__ACTIVITY__:
From the records below, copy each line that has the word "unfold" in it.

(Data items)
_ _ _ _

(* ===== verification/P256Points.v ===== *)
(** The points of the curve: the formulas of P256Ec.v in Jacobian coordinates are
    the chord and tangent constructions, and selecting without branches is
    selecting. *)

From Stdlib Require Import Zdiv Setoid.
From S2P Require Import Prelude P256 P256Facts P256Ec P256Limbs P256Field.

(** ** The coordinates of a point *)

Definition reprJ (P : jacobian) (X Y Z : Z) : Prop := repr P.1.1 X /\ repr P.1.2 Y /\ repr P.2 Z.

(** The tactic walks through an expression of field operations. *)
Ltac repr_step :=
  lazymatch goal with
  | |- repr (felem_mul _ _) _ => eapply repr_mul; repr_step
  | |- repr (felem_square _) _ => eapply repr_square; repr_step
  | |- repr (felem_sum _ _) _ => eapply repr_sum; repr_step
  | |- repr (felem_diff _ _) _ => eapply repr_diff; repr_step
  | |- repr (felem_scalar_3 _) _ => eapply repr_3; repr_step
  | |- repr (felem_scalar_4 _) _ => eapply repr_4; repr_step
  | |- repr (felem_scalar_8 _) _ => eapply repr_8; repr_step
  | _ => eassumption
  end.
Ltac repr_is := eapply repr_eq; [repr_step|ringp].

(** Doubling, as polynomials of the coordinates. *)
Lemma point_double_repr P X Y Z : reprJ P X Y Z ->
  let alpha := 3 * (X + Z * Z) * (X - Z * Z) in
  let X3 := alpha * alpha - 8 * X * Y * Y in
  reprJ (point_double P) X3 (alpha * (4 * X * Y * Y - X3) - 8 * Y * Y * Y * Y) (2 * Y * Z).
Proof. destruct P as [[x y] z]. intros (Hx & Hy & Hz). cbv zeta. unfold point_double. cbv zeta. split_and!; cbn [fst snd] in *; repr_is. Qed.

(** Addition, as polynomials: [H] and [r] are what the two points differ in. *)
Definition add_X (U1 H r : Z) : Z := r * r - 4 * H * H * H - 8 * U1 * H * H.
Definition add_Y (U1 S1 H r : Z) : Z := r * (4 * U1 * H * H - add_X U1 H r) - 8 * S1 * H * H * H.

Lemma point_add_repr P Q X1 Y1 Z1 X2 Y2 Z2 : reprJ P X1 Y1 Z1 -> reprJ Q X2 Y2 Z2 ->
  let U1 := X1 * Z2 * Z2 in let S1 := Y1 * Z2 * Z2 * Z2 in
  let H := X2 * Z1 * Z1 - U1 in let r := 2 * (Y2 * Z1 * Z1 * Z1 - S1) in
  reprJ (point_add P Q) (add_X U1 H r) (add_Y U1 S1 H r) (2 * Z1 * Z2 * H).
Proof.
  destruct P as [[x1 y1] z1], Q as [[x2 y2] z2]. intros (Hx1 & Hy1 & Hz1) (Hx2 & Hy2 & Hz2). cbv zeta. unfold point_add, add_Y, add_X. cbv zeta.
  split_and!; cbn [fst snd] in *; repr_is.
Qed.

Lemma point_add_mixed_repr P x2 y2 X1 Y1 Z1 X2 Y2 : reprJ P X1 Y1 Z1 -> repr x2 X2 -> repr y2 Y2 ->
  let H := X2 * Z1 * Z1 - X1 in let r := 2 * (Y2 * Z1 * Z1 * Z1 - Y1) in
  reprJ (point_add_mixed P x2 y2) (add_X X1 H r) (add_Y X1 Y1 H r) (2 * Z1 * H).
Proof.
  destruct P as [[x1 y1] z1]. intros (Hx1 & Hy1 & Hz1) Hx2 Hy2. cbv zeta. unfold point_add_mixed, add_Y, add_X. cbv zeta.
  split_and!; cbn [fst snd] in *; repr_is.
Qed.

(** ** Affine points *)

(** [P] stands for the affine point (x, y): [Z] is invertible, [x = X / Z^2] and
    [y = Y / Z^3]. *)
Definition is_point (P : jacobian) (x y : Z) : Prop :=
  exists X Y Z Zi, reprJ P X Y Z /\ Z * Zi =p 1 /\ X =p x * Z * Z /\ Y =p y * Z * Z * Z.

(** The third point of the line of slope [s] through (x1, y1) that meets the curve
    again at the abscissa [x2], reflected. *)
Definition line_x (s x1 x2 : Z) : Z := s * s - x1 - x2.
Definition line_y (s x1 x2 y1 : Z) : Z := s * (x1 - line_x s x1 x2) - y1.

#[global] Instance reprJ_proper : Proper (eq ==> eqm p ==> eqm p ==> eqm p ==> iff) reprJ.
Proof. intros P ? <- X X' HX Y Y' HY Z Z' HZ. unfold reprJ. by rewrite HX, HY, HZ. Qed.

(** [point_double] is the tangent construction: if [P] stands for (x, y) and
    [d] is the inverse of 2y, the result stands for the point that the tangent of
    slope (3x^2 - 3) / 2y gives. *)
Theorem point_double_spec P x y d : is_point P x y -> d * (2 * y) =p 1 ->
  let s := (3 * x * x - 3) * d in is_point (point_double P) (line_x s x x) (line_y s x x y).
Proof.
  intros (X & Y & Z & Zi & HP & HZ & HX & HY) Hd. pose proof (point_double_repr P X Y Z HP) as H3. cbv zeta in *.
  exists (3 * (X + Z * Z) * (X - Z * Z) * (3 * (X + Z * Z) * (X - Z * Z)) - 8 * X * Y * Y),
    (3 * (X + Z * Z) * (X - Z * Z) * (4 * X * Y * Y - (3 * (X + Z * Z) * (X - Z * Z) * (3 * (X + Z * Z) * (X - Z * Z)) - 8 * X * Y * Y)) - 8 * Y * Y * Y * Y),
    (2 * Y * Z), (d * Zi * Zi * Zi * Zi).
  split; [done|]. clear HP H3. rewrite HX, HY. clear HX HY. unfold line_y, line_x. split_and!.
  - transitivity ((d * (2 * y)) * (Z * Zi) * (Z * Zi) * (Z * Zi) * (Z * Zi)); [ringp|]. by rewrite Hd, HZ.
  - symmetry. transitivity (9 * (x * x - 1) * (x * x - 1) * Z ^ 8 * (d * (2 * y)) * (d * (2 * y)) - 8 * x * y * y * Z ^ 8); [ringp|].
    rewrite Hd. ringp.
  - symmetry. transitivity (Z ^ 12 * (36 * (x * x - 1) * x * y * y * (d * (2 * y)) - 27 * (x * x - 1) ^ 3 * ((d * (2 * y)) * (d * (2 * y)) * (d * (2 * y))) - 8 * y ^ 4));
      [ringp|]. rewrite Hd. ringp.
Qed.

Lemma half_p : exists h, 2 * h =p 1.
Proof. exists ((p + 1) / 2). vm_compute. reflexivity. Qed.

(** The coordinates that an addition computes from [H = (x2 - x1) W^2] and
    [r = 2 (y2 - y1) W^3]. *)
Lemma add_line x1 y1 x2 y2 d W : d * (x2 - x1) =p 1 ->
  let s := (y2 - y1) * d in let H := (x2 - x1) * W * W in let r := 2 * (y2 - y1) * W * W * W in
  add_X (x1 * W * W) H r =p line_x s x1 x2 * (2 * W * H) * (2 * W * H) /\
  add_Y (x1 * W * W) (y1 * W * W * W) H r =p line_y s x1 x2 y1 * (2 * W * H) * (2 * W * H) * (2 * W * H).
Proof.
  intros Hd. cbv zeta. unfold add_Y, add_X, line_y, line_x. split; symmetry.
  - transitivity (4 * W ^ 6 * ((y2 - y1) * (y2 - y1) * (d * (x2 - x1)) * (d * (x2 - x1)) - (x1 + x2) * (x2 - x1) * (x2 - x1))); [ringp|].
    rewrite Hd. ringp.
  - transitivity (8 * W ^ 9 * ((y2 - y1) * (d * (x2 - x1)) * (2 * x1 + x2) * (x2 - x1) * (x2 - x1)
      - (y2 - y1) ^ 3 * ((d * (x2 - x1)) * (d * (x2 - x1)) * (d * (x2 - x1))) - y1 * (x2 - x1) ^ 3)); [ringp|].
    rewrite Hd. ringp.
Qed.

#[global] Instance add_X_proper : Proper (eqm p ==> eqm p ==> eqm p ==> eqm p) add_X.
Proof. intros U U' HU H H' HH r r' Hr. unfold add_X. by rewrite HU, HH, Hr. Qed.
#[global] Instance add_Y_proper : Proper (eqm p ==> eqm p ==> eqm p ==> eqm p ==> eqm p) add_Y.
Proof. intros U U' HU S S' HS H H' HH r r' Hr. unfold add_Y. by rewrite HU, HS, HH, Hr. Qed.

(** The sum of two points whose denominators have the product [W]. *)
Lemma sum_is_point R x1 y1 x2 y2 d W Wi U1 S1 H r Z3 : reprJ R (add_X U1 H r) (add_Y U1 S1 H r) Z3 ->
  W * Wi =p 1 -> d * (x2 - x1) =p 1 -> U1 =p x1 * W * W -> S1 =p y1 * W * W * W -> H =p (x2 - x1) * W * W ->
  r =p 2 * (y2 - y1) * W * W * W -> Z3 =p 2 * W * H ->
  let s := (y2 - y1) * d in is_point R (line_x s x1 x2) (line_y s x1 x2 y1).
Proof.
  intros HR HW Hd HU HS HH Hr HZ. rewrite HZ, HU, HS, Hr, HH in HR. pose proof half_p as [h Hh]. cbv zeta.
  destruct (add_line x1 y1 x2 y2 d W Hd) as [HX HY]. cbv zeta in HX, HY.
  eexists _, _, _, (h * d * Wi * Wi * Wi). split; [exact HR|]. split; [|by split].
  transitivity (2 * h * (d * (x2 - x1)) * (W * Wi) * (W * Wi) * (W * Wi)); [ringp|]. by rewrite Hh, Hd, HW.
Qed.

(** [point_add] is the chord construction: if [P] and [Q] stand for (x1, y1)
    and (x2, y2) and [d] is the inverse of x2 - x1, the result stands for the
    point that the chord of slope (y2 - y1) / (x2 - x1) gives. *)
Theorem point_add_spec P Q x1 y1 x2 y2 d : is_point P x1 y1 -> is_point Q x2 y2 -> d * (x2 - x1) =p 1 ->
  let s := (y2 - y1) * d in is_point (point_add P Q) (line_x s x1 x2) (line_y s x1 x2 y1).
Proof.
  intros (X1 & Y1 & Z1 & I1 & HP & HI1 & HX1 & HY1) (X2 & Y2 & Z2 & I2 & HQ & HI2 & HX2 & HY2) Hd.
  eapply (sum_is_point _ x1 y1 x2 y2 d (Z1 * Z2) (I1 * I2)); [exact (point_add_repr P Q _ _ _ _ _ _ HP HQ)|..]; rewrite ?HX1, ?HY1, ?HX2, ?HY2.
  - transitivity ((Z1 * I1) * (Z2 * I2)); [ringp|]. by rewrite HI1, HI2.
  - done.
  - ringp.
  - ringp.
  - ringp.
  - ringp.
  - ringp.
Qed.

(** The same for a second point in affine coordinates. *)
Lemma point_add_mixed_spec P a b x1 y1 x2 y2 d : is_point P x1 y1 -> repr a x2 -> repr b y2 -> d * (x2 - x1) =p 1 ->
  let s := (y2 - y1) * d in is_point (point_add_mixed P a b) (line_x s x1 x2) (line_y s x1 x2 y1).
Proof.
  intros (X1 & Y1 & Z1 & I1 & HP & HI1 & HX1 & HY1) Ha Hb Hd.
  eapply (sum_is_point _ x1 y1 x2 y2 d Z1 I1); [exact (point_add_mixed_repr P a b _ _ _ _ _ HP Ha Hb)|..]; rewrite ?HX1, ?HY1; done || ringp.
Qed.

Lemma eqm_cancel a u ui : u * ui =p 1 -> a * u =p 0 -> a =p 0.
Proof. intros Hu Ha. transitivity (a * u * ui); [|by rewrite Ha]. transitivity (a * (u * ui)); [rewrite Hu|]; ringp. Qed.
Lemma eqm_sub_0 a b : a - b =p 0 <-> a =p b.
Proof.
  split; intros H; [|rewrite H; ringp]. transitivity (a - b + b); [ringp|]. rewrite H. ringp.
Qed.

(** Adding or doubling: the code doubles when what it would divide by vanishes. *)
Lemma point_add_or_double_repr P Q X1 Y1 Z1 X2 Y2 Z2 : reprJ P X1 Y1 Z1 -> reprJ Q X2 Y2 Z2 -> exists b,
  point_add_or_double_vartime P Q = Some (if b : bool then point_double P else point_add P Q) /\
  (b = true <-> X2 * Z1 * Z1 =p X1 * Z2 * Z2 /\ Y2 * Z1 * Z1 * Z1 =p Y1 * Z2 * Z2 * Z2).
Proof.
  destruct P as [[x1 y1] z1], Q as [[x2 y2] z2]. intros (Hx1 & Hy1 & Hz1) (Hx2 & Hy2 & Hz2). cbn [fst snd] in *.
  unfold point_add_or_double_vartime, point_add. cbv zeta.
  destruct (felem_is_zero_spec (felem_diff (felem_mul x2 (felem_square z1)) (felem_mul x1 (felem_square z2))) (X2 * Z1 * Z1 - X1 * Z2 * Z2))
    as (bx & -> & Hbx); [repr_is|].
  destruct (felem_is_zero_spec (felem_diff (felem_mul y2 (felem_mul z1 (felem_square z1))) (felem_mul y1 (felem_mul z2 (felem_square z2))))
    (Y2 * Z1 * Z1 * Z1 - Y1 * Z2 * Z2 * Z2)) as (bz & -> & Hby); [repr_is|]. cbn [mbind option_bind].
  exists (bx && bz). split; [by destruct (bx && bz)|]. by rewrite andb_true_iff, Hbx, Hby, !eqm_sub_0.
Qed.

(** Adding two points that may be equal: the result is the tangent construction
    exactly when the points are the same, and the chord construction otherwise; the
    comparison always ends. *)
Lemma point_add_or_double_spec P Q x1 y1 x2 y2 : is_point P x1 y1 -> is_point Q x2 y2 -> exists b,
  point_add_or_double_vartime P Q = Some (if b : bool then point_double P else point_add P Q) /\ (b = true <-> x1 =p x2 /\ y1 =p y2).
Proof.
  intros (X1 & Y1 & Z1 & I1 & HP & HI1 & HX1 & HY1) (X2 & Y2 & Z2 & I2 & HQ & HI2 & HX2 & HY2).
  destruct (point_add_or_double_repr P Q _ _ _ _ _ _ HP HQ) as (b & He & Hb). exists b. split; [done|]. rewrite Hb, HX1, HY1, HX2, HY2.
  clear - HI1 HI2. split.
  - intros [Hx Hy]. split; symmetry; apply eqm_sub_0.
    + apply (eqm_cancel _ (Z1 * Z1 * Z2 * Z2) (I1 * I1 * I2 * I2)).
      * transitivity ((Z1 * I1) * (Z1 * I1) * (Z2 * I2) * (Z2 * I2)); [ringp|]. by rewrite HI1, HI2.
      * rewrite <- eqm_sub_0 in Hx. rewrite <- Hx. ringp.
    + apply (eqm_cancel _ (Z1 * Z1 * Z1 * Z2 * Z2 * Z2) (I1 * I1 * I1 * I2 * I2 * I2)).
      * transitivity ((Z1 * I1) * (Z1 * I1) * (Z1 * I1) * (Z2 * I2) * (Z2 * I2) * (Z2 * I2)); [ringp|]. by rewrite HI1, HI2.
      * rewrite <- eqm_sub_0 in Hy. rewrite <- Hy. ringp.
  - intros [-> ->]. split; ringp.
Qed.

_ _ _ _

__OUTPUT__:
Proof. destruct P as [[x y] z]. intros (Hx & Hy & Hz). cbv zeta. unfold point_double. cbv zeta. split_and!; cbn [fst snd] in *; repr_is. Qed.
  destruct P as [[x1 y1] z1], Q as [[x2 y2] z2]. intros (Hx1 & Hy1 & Hz1) (Hx2 & Hy2 & Hz2). cbv zeta. unfold point_add, add_Y, add_X. cbv zeta.
  destruct P as [[x1 y1] z1]. intros (Hx1 & Hy1 & Hz1) Hx2 Hy2. cbv zeta. unfold point_add_mixed, add_Y, add_X. cbv zeta.
Proof. intros P ? <- X X' HX Y Y' HY Z Z' HZ. unfold reprJ. by rewrite HX, HY, HZ. Qed.
  split; [done|]. clear HP H3. rewrite HX, HY. clear HX HY. unfold line_y, line_x. split_and!.
  intros Hd. cbv zeta. unfold add_Y, add_X, line_y, line_x. split; symmetry.
Proof. intros U U' HU H H' HH r r' Hr. unfold add_X. by rewrite HU, HH, Hr. Qed.
Proof. intros U U' HU S S' HS H H' HH r r' Hr. unfold add_Y. by rewrite HU, HS, HH, Hr. Qed.
  unfold point_add_or_double_vartime, point_add. cbv zeta.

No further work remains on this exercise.